Dataset entries:
+++++

(** C4 where the endpoint cannot be reached. *)
Lemma connect_failure_goes_unnoticed_witness :
  exists s,
    run_main unreachable = inr (0, s)
    /\ In (EvCreate address credential null_handle) (trace s)
    /\ List.length (submissions (trace s)) = Z.to_nat 10000.
Proof.
  assert (Hfail : connect_failed
                    (fst (create_client_instance address credential
                            (snd (system_clock_now unreachable)))) = true)
    by reflexivity.
  destruct (connect_failure_goes_unnoticed unreachable Hfail)
    as (s & t0 & t1 & Hrun & Hcreate & Hsub & _).
  exists s. split; [exact Hrun|]. split; [exact Hcreate|].
  rewrite Hsub, length_map. apply counters_length.
Defined.

(** C10 for two worlds that differ where no answer shows it. *)
Lemma runs_are_deterministic_witness :
  exists s1 s2,
    run_main healthy = inr (0, s1)
    /\ run_main healthy_again = inr (0, s2)
    /\ submissions (trace s1) = submissions (trace s2)
    /\ cout s1 = cout s2.
Proof.
  destruct (run_main_total healthy) as [s1 E1].
  destruct (run_main_total healthy_again) as [s2 E2].
  exists s1, s2. split; [exact E1|]. split; [exact E2|].
  assert (Hresp : map response (trace s1) = map response (trace s2)).
  { pose proof (healthy_run 0) as H1. pose proof (healthy_run 7) as H2.
    fold healthy in H1. fold healthy_again in H2.
    rewrite E1 in H1. rewrite E2 in H2.
    apply same_result in H1. apply same_result in H2.
    rewrite H1, H2. reflexivity. }
  destruct (runs_are_deterministic healthy healthy_again 0 0 s1 s2
              (fun _ => EmptyString) E1 E2 Hresp) as (_ & Hsub & Hcout & _).
  split; assumption.
Defined.

(** *** Where the code parts from the design *)

(** C2: where the endpoint rejects every write, no write is acknowledged,
    and the TPS printed is 10000 / 2 s all the same, not 0 / 2 s. *)
Lemma tps_ignores_failed_writes :
  exists s seconds reported,
    run_main rejecting = inr (0, s)
    /\ successful_count (trace s) = 0
    /\ filter is_number (cout s) = [OInt 10000; ODouble seconds; ODouble reported]
    /\ ~ tps_counts_successes (trace s) seconds reported.
Proof.
  eexists _, (to_seconds 2000000), (tps NUM_TX (to_seconds 2000000)).
  split; [exact rejecting_run|]. cbn [trace cout].
  assert (Hk : successful_count
                 ([EvNow system_clock 1000000000;
                   EvCreate address credential the_handle]
                    ++ send_events the_handle 0
                         (repeat RemoteError (Z.to_nat NUM_TX))
                    ++ [EvDestroy the_handle; EvNow system_clock 3000000000]) = 0).
  { rewrite !successful_count_app, successful_count_send_events. reflexivity. }
  split; [exact Hk|]. split; [reflexivity|].
  unfold tps_counts_successes. rewrite Hk. vm_compute. discriminate.
Qed.

(** C3: in the healthy world the first clock reading comes before the
    client is created, not after. *)
Lemma start_is_read_before_connecting :
  exists s,
    run_main healthy = inr (0, s)
    /\ ~ timing_spans_loop_only (trace s).
Proof.
  destruct (main_runs healthy) as (s & t0 & h & outs & t1 & Hrun & Hshape).
  exists s. split; [exact Hrun|].
  destruct Hshape as (Htr & _).
  intros (a & c & h' & c0 & t0' & sends & c1 & t1' & E & _).
  rewrite Htr in E. simpl in E. discriminate E.
Qed.

(** C4: where the endpoint cannot be reached, the handle is null, and yet
    10000 transactions are submitted, the report is printed and the exit
    code is 0. *)
Lemma unreachable_endpoint_is_not_fatal :
  exists s,
    run_main unreachable = inr (0, s)
    /\ In (EvCreate address credential null_handle) (trace s)
    /\ List.length (submissions (trace s)) = Z.to_nat 10000
    /\ ~ aborted_on_connect_failure 0 (trace s) (cout s).
Proof.
  eexists. split; [exact unreachable_run|]. cbn [trace cout].
  assert (Hn : List.length
                 (submissions
                    ([EvNow system_clock 1000000000;
                      EvCreate address credential null_handle]
                       ++ send_events null_handle 0
                            (repeat RemoteError (Z.to_nat NUM_TX))
                       ++ [EvDestroy null_handle; EvNow system_clock 3000000000]))
               = Z.to_nat 10000).
  { rewrite !submissions_app, submissions_send_events.
    rewrite !length_app, length_map, counters_length, repeat_length.
    cbn [submissions List.length]. unfold NUM_TX. lia. }
  split; [apply in_or_app; left; right; left; reflexivity|].
  split; [exact Hn|].
  intros (Hnone & _ & _). rewrite Hnone in Hn. discriminate Hn.
Qed.

(** C5: where the endpoint rejects every write, the successful count is 0
    and the report has no item that carries it. *)
Lemma report_lacks_successful_count :
  exists s,
    run_main rejecting = inr (0, s)
    /\ successful_count (trace s) = 0
    /\ forall seconds rate,
        ~ report_has_four (cout s) NUM_TX (successful_count (trace s)) seconds rate.
Proof.
  eexists. split; [exact rejecting_run|]. cbn [trace cout].
  assert (Hk : successful_count
                 ([EvNow system_clock 1000000000;
                   EvCreate address credential the_handle]
                    ++ send_events the_handle 0
                         (repeat RemoteError (Z.to_nat NUM_TX))
                    ++ [EvDestroy the_handle; EvNow system_clock 3000000000]) = 0).
  { rewrite !successful_count_app, successful_count_send_events. reflexivity. }
  split; [exact Hk|].
  intros seconds rate (_ & Hsucc & _). rewrite Hk in Hsucc.
  vm_compute in Hsucc.
  repeat match goal with
         | H : _ \/ _ |- _ => destruct H
         | H : False |- _ => destruct H
         | H : _ = _ |- _ => discriminate H
         end.
Qed.

(** C8: no run of [main] connects to an address of the caller's choice,
    since [main] has nowhere to take it from. *)
Lemma main_takes_no_configuration :
  (exists s, run_main healthy = inr (0, s))
  /\ ~ (forall (a c : string) (n : Z) (ns : string),
           exists (w : World) (code : Z) (s : State World),
             run_main w = inr (code, s) /\ uses_config a c n ns (trace s)).
Proof.
  split; [apply run_main_total|].
  intros H.
  destruct (H "10.0.0.1:9000" "token" 5 "bench")%string
    as (w & code & s & Hrun & (h & Hin) & _).
  destruct (run_main_inv _ _ _ Hrun) as (_ & t0 & h' & outs & t1 & Hshape).
  destruct (shape_create_In _ _ _ _ _ _ _ _ _ _ Hshape Hin) as (Ha & _).
  discriminate Ha.
Qed.

End Properties.

(** ** Facts about binary64 rounding and division *)

Module DoubleFacts.

Import Double.

(** Rounding a non-negative mantissa never yields a NaN and keeps the sign
    it was given. *)
Lemma shr_1_nonneg (mrs : shr_record) : 0 <= shr_m mrs -> 0 <= shr_m (shr_1 mrs).
Proof.
  destruct mrs as [m r s]. simpl. intros Hm.
  destruct m as [|[p|p|]|p]; simpl; lia.
Qed.

Lemma iter_shr_1_nonneg (p : positive) :
  forall mrs, 0 <= shr_m mrs -> 0 <= shr_m (iter_pos shr_1 p mrs).
Proof.
  induction p as [p IH|p IH|]; intros mrs Hm; simpl.
  - apply IH, IH, shr_1_nonneg, Hm.
  - apply IH, IH, Hm.
  - apply shr_1_nonneg, Hm.
Qed.

Lemma shr_fexp_nonneg (m e : Z) (l : location) :
  0 <= m -> 0 <= shr_m (fst (shr_fexp prec emax m e l)).
Proof.
  intros Hm. unfold shr_fexp, shr.
  assert (H0 : 0 <= shr_m (shr_record_of_loc m l)).
  { destruct l as [|[]]; simpl; exact Hm. }
  destruct (fexp prec emax (Zdigits2 m + e) - e) as [|p|p]; simpl;
    [exact H0|apply iter_shr_1_nonneg, H0|exact H0].
Qed.

Lemma round_nearest_even_nonneg (m : Z) (l : location) :
  0 <= m -> 0 <= round_nearest_even m l.
Proof.
  intros Hm. destruct l as [|[]]; simpl; try lia.
  destruct (Z.even m); lia.
Qed.

Lemma binary_round_aux_signed (sx : bool) (mx ex : Z) (lx : location) :
  0 <= mx -> signed_as sx (binary_round_aux prec emax sx mx ex lx).
Proof.
  intros Hm. unfold binary_round_aux.
  pose proof (shr_fexp_nonneg mx ex lx Hm) as H1.
  destruct (shr_fexp prec emax mx ex lx) as [mrs' e']. simpl in H1.
  pose proof (shr_fexp_nonneg _ e' loc_Exact
                (round_nearest_even_nonneg _ (loc_of_shr_record mrs') H1)) as H2.
  destruct (shr_fexp prec emax _ e' loc_Exact) as [mrs'' e'']. simpl in H2.
  destruct (shr_m mrs'') as [|m|m]; [split; reflexivity| |lia].
  destruct (e'' <=? emax - prec); split; reflexivity.
Qed.

Lemma of_int_signed (z : Z) : signed_as (z <? 0) (of_int z).
Proof.
  unfold of_int, binary_normalize. destruct z as [|p|p]; [split; reflexivity| |];
    unfold binary_round;
    destruct (shl_align _ _ _) as [mz ez]; apply binary_round_aux_signed; lia.
Qed.

Lemma div_eucl_nonneg (a b : Z) : 0 <= a -> 0 < b -> 0 <= fst (Z.div_eucl a b).
Proof. intros Ha Hb. change (fst (Z.div_eucl a b)) with (a / b). apply Z.div_pos; lia. Qed.

Lemma div_finite_signed (sx sy : bool) (x : double) (my : positive) (ey : Z) :
  signed_as sx x ->
  signed_as (xorb sx sy) (div x (S754_finite sy my ey)).
Proof.
  intros [Hn Hs]. destruct x as [s|s| |s mx exx]; simpl in Hn, Hs; try discriminate;
    subst s; unfold div; simpl; try (split; reflexivity).
  unfold SFdiv_core_binary.
  set (m' := match _ - _ with Z0 => _ | Zpos _ => _ | Zneg _ => _ end).
  assert (Hm' : 0 <= m').
  { unfold m'. destruct (_ - _); [lia|apply Z.shiftl_nonneg; lia|lia]. }
  pose proof (div_eucl_nonneg m' (Z.pos my) Hm' ltac:(lia)) as Hq.
  destruct (Z.div_eucl m' (Z.pos my)) as [q r]. simpl in Hq.
  apply binary_round_aux_signed. exact Hq.
Qed.

Lemma finite_div_signed (sx sy : bool) (mx : positive) (exx : Z) (y : double) :
  signed_as sy y ->
  signed_as (xorb sx sy) (div (S754_finite sx mx exx) y).
Proof.
  intros [Hn Hs]. destruct y as [s|s| |s my ey]; simpl in Hn, Hs; try discriminate;
    subst s; try (split; reflexivity).
  apply (div_finite_signed sx sy (S754_finite sx mx exx)). split; reflexivity.
Qed.

End DoubleFacts.

(** ** Edge cases of the harness *)

Module EdgeCases.

Import CStr CStrFacts Double DoubleFacts Harness HarnessFacts.

Lemma digit_char_is_decimal (d : Z) :
  0 <= d <= 9 -> is_decimal_digit (digit_char d) = true.
Proof.
  intros Hd. unfold is_decimal_digit, digit_char.
  rewrite nat_ascii_embedding by lia.
  apply andb_true_intro. split; apply Nat.leb_le; lia.
Qed.

Lemma lu_digits_decimal (fuel : nat) :
  forall n acc,
    Forall (fun c => is_decimal_digit c = true) acc ->
    Forall (fun c => is_decimal_digit c = true) (lu_digits fuel n acc).
Proof.
  induction fuel as [|fuel IH]; intros n acc Hacc; simpl; [exact Hacc|].
  assert (Hd : Forall (fun c => is_decimal_digit c = true)
                      (digit_char (n mod 10) :: acc)).
  { constructor; [|exact Hacc].
    apply digit_char_is_decimal. pose proof (Z.mod_pos_bound n 10). lia. }
  destruct (n / 10 =? 0); [exact Hd | apply IH; exact Hd].
Qed.

Lemma lu_digits_leading (fuel : nat) :
  forall n acc,
    0 < n < 10 ^ Z.of_nat fuel ->
    exists d rest, lu_digits fuel n acc = digit_char d :: rest /\ 1 <= d <= 9.
Proof.
  induction fuel as [|fuel IH]; intros n acc Hn.
  - simpl in Hn. lia.
  - simpl.
    pose proof (Z.mod_pos_bound n 10 ltac:(lia)) as Hm.
    pose proof (Z.div_mod n 10 ltac:(lia)) as Hdm.
    destruct (n / 10 =? 0) eqn:E.
    + apply Z.eqb_eq in E. exists (n mod 10), acc. split; [reflexivity|lia].
    + apply Z.eqb_neq in E. apply IH. split.
      * assert (0 <= n / 10) by (apply Z.div_pos; lia). lia.
      * apply Z.div_lt_upper_bound; [lia|].
        replace (Z.of_nat (S fuel)) with (Z.succ (Z.of_nat fuel)) in Hn by lia.
        rewrite Z.pow_succ_r in Hn by lia. lia.
Qed.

+++++

[Your goal]: From the records above, print exactly the lines that run from the line with "unfold SFdiv_core_binary." to the line with "pose proof (div_eucl_nonneg", inclusive.

[Reply to the exercise]:
  unfold SFdiv_core_binary.
  set (m' := match _ - _ with Z0 => _ | Zpos _ => _ | Zneg _ => _ end).
  assert (Hm' : 0 <= m').
  { unfold m'. destruct (_ - _); [lia|apply Z.shiftl_nonneg; lia|lia]. }
  pose proof (div_eucl_nonneg m' (Z.pos my) Hm' ltac:(lia)) as Hq.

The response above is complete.